What's next for AI agents ft. LangChain's Harrison Chase
SUMMARY
Harrison Chase discusses AI agents, developer framework Lang chain, and the future of generative AI orchestration platforms at a tech event.
IDEAS:
- Harrison Chase met at last year’s event, sparking interest in this year’s return.
- Lang chain is widely used among attendees, suggesting its popularity.
- Lang chain leads in generative AI orchestration, indicating industry impact.
- Developers focus on making AI agents production-ready and real-world applicable.
- AI agents interact with the world using language models in various forms.
- Simple AI agent operation involves iterative language model consultation.
- Planning, user experience, and memory are key areas for AI agent development.
- Language models need external prompting for reliable planning and execution.
- Flow engineering optimizes performance through design rather than model improvements.
- UX design for agent applications remains an unsolved challenge.
- Human-in-the-loop necessary for reliability but seeks balance with autonomy.
- Rewind and edit features enhance UX by allowing informed decision corrections.
- Memory in AI agents enables learning from interactions and style preferences.
- Procedural memory helps agents remember correct processes for tasks.
- Personalized memory makes user experiences more tailored and engaging.
- Journaling app example shows potential for personalized AI memory use.
- Future agents will likely incorporate both procedural and personalized memory.
- Questions about whether planning prompts are short-term hacks or long-term needs.
- The role of cognitive architectures in future model APIs is uncertain.
- The importance of human engineers in planning AI agent workflows is highlighted.
INSIGHTS:
- Meeting innovators like Harrison Chase inspires return visits to tech events.
- Lang chain’s popularity reflects a significant trend in developer preferences.
- Real-world application of AI agents is a primary focus for developers.
- Effective AI agent operation requires a balance between autonomy and guidance.
- Planning strategies may evolve from developer hacks to integrated model features.
- UX design is crucial for the practicality and adoption of AI agents.
- Memory functions in AI agents are moving towards more personalized interactions.

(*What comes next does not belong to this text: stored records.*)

Definition caseRelayServiceWorkflow (opts : Options S) : M S Evidence :=
  let endpoint := TrimRightSlash (TrimSpace (op_RelayEndpoint opts)) in
  if bool_decide (endpoint = "") then skip "relay endpoint was not configured"
  else
    now ← time_now;
    let now := UTC now in
    dev ← new_device "local" ("conf-relay-" +:+ randomID now) now;
    proof ← try (CreateProof dev "relay-local" ("challenge-" +:+ randomID now) ("nonce-" +:+ randomID (Add now 1)) now);
    bound ← postServiceJSON (endpoint +:+ "/v2/relay/devices/bind-self") (identity_proof_json dev proof)
              (decode (A := serviceCredentials)) 200;
    _ ← ensure (negb (bool_decide (sc_Token (cs_Refresh bound) = "")) && (length (sc_Hash (cs_Refresh bound)) =? 0)%nat)
          "relay refresh credential serialization is invalid";
    refreshed ← postServiceJSON (endpoint +:+ "/v2/relay/devices/refresh-access")
                  (Ok (JObj [("refresh", JStr (sc_Token (cs_Refresh bound)))])) (decode (A := serviceCredentials)) 200;
    env ← serviceEnvelope now dev;
    receipt ← postServiceJSONWithBearer (endpoint +:+ "/v2/relay/envelopes") (sc_Token (cs_Access bound))
                (Ok (SecureEnvelope_json env)) (decode (A := gmap string Value)) 202;
    _ ← ensure (match receipt !! "status" with Some (JStr s) => bool_decide (s = "queued") | _ => false end) "relay receipt status mismatch";
    let receiptBytes := go_string (encode (any_map_json receipt)) in
    _ ← ensure (negb (Contains receiptBytes "service payload" || Contains receiptBytes "session_key"))
          "relay receipt leaked plaintext or key material";
    let device := Ok (JObj [("device_id", JStr (di_DeviceID (dev_Identity dev)))]) in
    _ ← postServiceJSONWithBearer (endpoint +:+ "/v2/relay/devices/revoke-access") (sc_Token (cs_Access refreshed)) device
          no_output 200;
    _ ← postServiceJSON (endpoint +:+ "/v2/relay/devices/refresh-access")
          (Ok (JObj [("refresh", JStr (sc_Token (cs_Refresh refreshed)))])) no_output 401;
    mret {["device_id" := di_DeviceID (dev_Identity dev); "receipt_status" := "queued"; "revocation" := "enforced"]}.

Definition caseTrustServiceWorkflow (opts : Options S) : M S Evidence :=
  let endpoint := TrimRightSlash (TrimSpace (op_TrustEndpoint opts)) in
  if bool_decide (endpoint = "") then skip "trust root endpoint was not configured"
  else
    now ← time_now;
    let now := UTC now in
    dev ← new_device "local" ("conf-trust-" +:+ randomID now) now;
    proof ← try (CreateProof dev "trust-local" ("challenge-" +:+ randomID now) ("nonce-" +:+ randomID (Add now 1)) now);
    let deviceID := di_DeviceID (dev_Identity dev) in
    _ ← postServiceJSON (endpoint +:+ "/v2/trust/devices/submit") (identity_proof_json dev proof) no_output 200;
    auth ← postServiceJSONWithAdmin (endpoint +:+ "/v2/trust/devices/authorize") (op_AdminToken opts)
             (Ok (JObj [("audience", JStr "peer-local"); ("device_id", JStr deviceID); ("permissions", strings_json ["text"]);
                        ("relay_id", JStr "relay-local"); ("ttl_seconds", JInt 60)])) (decode (A := serviceGrant)) 200;
    tp ← try (IdentityThumbprint (dev_Identity dev));
    let verifyReq := grant ← signed_json (sg_Grant auth);
      Ok (JObj [("audience", JStr "peer-local"); ("confirmation_thumbprint", JStr tp); ("grant", grant);
                ("permission", JStr "text"); ("relay_id", JStr "relay-local"); ("subject_device_id", JStr deviceID)]) in
    _ ← postServiceJSON (endpoint +:+ "/v2/trust/grants/verify") verifyReq no_output 200;
    _ ← postServiceJSONWithAdmin (endpoint +:+ "/v2/trust/devices/revoke") (op_AdminToken opts)
          (Ok (JObj [("device_id", JStr deviceID); ("reason", JStr "conformance")])) no_output 200;
    _ ← postServiceJSON (endpoint +:+ "/v2/trust/grants/verify") verifyReq no_output 403;
    mret {["device_id" := deviceID; "grant_id" := gr_GrantID (sg_Grant auth); "revocation" := "enforced"]}.

End services.

(** ** Cases of the command line *)

Section cli.
  Context {R : MapRange} {U : Unicode} {S : Type}.

(** The first of the forbidden texts that the output shows. *)
Definition leaked (out : string) (forbidden : list string) : option string :=
  head (List.filter (fun f => Contains (ToLower out) (ToLower f)) forbidden).

Definition caseCLILocalE2E (opts : Options S) : M S Evidence :=
  match op_CLIRunner opts with
  | None => skip "CLI workflow runner was not provided"
  | Some runner =>
      r ← attempt runner;
      match r with
      | inr (inl err) => fail ("CLI demo failed: " +:+ Error err)
      | inr (inr reason) => fail ("CLI demo failed: " +:+ reason)
      | inl out =>
          _ ← ensure (Contains out "local-e2e ok") "CLI demo did not report success";
          match leaked out ["hello from iscp"; "private key"; "session_key="; "access_token="; "refresh_credential="] with
          | Some f => fail ("CLI output leaked forbidden content " +:+ Quote f)
          | None => mret {["command" := "demo local-e2e"; "plaintext_redacted" := "true"]}
          end
      end
  end.

Definition cli_forbidden : list string :=
  ["hello from iscp"; "cli payload"; "private key"; "session_key"; "access_token"; "refresh_credential"].

Definition caseCLICommandSet (opts : Options S) : M S Evidence :=
  match op_CLIWorkflows opts with
  | None => skip "CLI command workflow runner was not provided"
  | Some workflows =>
      results ← workflows;
      _ ← ensure (negb (size results =? 0)%nat) "CLI workflow runner returned no commands";
      match omap (fun p => pair p.1 <$> leaked p.2 cli_forbidden) (map_range results) with
      | (name, f) :: _ => fail ("CLI workflow " +:+ name +:+ " leaked forbidden content " +:+ Quote f)
      | [] => mret {["commands" := Itoa (Z.of_nat (size results)); "secret_redaction" := "true"]}
      end
  end.

End cli.

(** ** The suites and the run *)

Section suites.
  Context {C : CryptoOps} {SS : SortSlice} {R : MapRange} {U : Unicode} `{Decode Text} {S : Type} `{HttpClient S}.
  Context `{Decode serviceCredentials} `{Decode (gmap string Value)} `{Decode serviceGrant}.
  Context (unmarshal_expires : bytes -> result Time).

Definition p0CoreCases : list (caseDef S) :=
  [mkCaseDef "P0-CORE-001" "device proof verifies with audience and challenge" caseIdentityProofValid;
   mkCaseDef "P0-CORE-002" "signed relay descriptor verifies and pins" (caseDescriptorValid unmarshal_expires);
   mkCaseDef "P0-CORE-003" "trust grant verifies all required bindings" caseTrustGrantValid;
   mkCaseDef "P0-CORE-004" "session ready confirms transcript and keys" caseSessionReadyValid;
   mkCaseDef "P0-CORE-005" "secure envelope round trips after ready" caseEnvelopeE2EValid;
   mkCaseDef "P0-CORE-006" "provisioning ticket and bundle verify" caseProvisioningValid;
   mkCaseDef "P0-CORE-007" "pairing ticket v3 binds purpose and grant roles" caseTicketV3Valid;
   mkCaseDef "P0-CORE-008" "session reopen control frame verifies" caseSessionReopenValid;
   mkCaseDef "P0-CORE-009" "credential recovery sealed blob round trips" caseRecoverySealValid].

Definition p0SecurityCases : list (caseDef S) :=
  [mkCaseDef "P0-SEC-001" "production profile rejects unsafe toggles" caseProductionProfileRejectsUnsafe;
   mkCaseDef "P0-SEC-002" "production profile rejects unsigned descriptor" (caseUnsignedDescriptorRejected unmarshal_expires);
   mkCaseDef "P0-SEC-003" "proof with wrong challenge is rejected" caseProofWrongChallengeRejected;
   mkCaseDef "P0-SEC-004" "grant wrong audience is rejected" caseGrantWrongAudienceRejected;
   mkCaseDef "P0-SEC-005" "grant wrong confirmation thumbprint is rejected" caseGrantWrongCNFRejected;
   mkCaseDef "P0-SEC-006" "grant missing permission is rejected" caseGrantWrongPermissionRejected;
   mkCaseDef "P0-SEC-007" "grant wrong relay is rejected" caseGrantWrongRelayRejected;
   mkCaseDef "P0-SEC-008" "grant below revocation epoch is rejected" caseGrantRevokedEpochRejected;
   mkCaseDef "P0-SEC-009" "expired grant is rejected" caseGrantExpiredRejected;
   mkCaseDef "P0-SEC-010" "payload before session.ready is rejected" casePayloadBeforeReadyRejected;
   mkCaseDef "P0-SEC-011" "envelope AAD tamper is rejected" caseEnvelopeAADTamperRejected;
   mkCaseDef "P0-SEC-012" "envelope replay is rejected" caseEnvelopeReplayRejected;
   mkCaseDef "P0-SEC-013" "expired pairing ticket is rejected" caseExpiredTicketRejected;
   mkCaseDef "P0-SEC-014" "bundle binding mismatch is rejected" caseBundleBindingRejected;
   mkCaseDef "P0-SEC-015" "bundle before local channel ready is rejected" caseBundleNotReadyRejected;
   mkCaseDef "P0-SEC-016" "logs redact secret-bearing fields" caseSecretRedaction;
   mkCaseDef "P0-SEC-017" "identity with forged kid is rejected" caseForgedKIDRejected;
   mkCaseDef "P0-SEC-018" "ticket consumed by its grant audience is rejected" caseTicketAudienceReversalRejected;
   mkCaseDef "P0-SEC-019" "session reopen outside window is rejected" caseReopenWindowRejected;
   mkCaseDef "P0-SEC-020" "recovery blob bound to another identity fails to open" caseRecoveryTranscriptRejected].

Definition p1FeatureCases : list (caseDef S) :=
  [mkCaseDef "P1-FEAT-001" "audit hash-chain changes with previous hash" caseAuditHashChain;
   mkCaseDef "P1-FEAT-002" "offline queue honors TTL and priority metadata" caseQueueTTLAndPriority].

Definition serviceInteropCases : list (caseDef S) :=
  [mkCaseDef "P1-SVC-001" "relay endpoint exposes health and version" caseRelayEndpointHealth;
   mkCaseDef "P1-SVC-002" "trust root endpoint exposes health and version" caseTrustEndpointHealth;
   mkCaseDef "P1-SVC-003" "relay bind refresh revoke and opaque envelope receipt" caseRelayServiceWorkflow;
   mkCaseDef "P1-SVC-004" "trust submit authorize verify and revoke workflow" caseTrustServiceWorkflow].

Definition cliWorkflowCases : list (caseDef S) :=
  [mkCaseDef "P1-CLI-001" "CLI local E2E demo completes without plaintext output" caseCLILocalE2E;
   mkCaseDef "P1-CLI-002" "CLI local workflow commands perform real SDK operations" caseCLICommandSet].

Definition Run (opts : Options S) : M S Report :=
  let version := if bool_decide (op_Version opts = "") then "0.1.0-dev" else op_Version opts in
  now ← (if IsZero (op_Now opts) then now ← time_now; mret (UTC now) else mret (op_Now opts));
  let opts := mkOptions version (op_RelayEndpoint opts) (op_TrustEndpoint opts) (op_AdminToken opts) (op_CLIRunner opts)
                (op_CLIWorkflows opts) now in
  start ← time_now;
  core ← runSuite opts "p0_core" "P0 Core" PriorityP0 true p0CoreCases;
  security ← runSuite opts "p0_security_negative" "P0 Security Negative" PriorityP0 true p0SecurityCases;
  feature ← runSuite opts "p1_feature" "P1 Feature" PriorityP1 false p1FeatureCases;
  interop ← runSuite opts "service_interop" "Service Interoperability" PriorityP1 false serviceInteropCases;
  cli ← runSuite opts "cli_workflow" "CLI Workflow" PriorityP1 false cliWorkflowCases;
  let suites := [core; security; feature; interop; cli] in
  ms ← since_ms start;
  let '(res, decision, risks) := conclude suites in
  mret (mkReport ReportType version "v2" (UTC now) ms res decision (summarize suites)
          {["relay" := op_RelayEndpoint opts; "trust_root" := op_TrustEndpoint opts]} risks suites).

End suites.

- The future of AI agents hinges on their ability to learn and adapt.
QUOTES:
- “I’m delighted to introduce Harrison Chase."
- "Lang chain is by far the leading generative AI orchestration platform."
- "Developers spending a lot of time in making this idea of an agent production ready."
- "Running an LLM in a for Loop… you ask it what to do again."
- "Planning, user experience, and memory are key areas for AI agent development."
- "Language models aren’t really good enough to do that reliably."
- "Flow engineering achieves state-of-the-art coding performance."
- "Human in the loop is still necessary because they’re not super reliable."
- "Rewind and edit ability… is a really powerful UX."
- "Memory of Agents… teaching it what to do and correcting it."
- "Procedural memory so it’s remembering the correct way to do something."
- "Personalized memory… remembering facts about a human."
- "Bringing in these personalized aspects will be important for the next generation of Agents.”
HABITS:
- Attending annual tech events to meet and learn from industry innovators.
- Using popular developer frameworks like Lang chain for building applications.
- Continuously exploring new areas of AI agent development for improvement.
- Implementing iterative loops in language model interactions for task execution.
- Incorporating planning and reflection steps to enhance language model performance.
- Balancing human oversight with agent autonomy in user experience design.
- Integrating rewind and edit features to improve agent decision-making processes.
- Teaching AI agents through natural language corrections to refine outputs.
- Utilizing thumbs up signals to reinforce correct agent behavior and learning.
- Experimenting with journaling apps to develop personalized memory in agents.
FACTS:
- Harrison Chase was met at last year’s tech event, prompting this year’s attendance.
- Lang chain is a leading generative AI orchestration platform among developers.
- AI agents are commonly built using the developer framework Lang chain.
- Language models require external prompts for effective planning and execution.
- Flow engineering contributed to Alpha codium’s state-of-the-art coding performance.
- Rewind and edit features are recent UX innovations in agent applications.
- Memory allows AI agents to remember styles and preferences from interactions.
- Procedural memory enables agents to recall the correct process for tasks.
- Personalized memory helps tailor experiences based on individual user facts.
REFERENCES:
RECOMMENDATIONS:
- Attend tech events annually to network with industry leaders like Harrison Chase.
- Use Lang chain for developing generative AI applications effectively.
- Focus on planning, UX, and memory when building AI agents.
- Consider human-in-the-loop as necessary for reliable agent operations.
- Explore rewind and edit UX features for better agent interactions.
- Teach AI agents using natural language corrections for improved learning.
- Develop agents with procedural memory for task-specific process retention.
- Integrate personalized memory into agents for enhanced user experiences.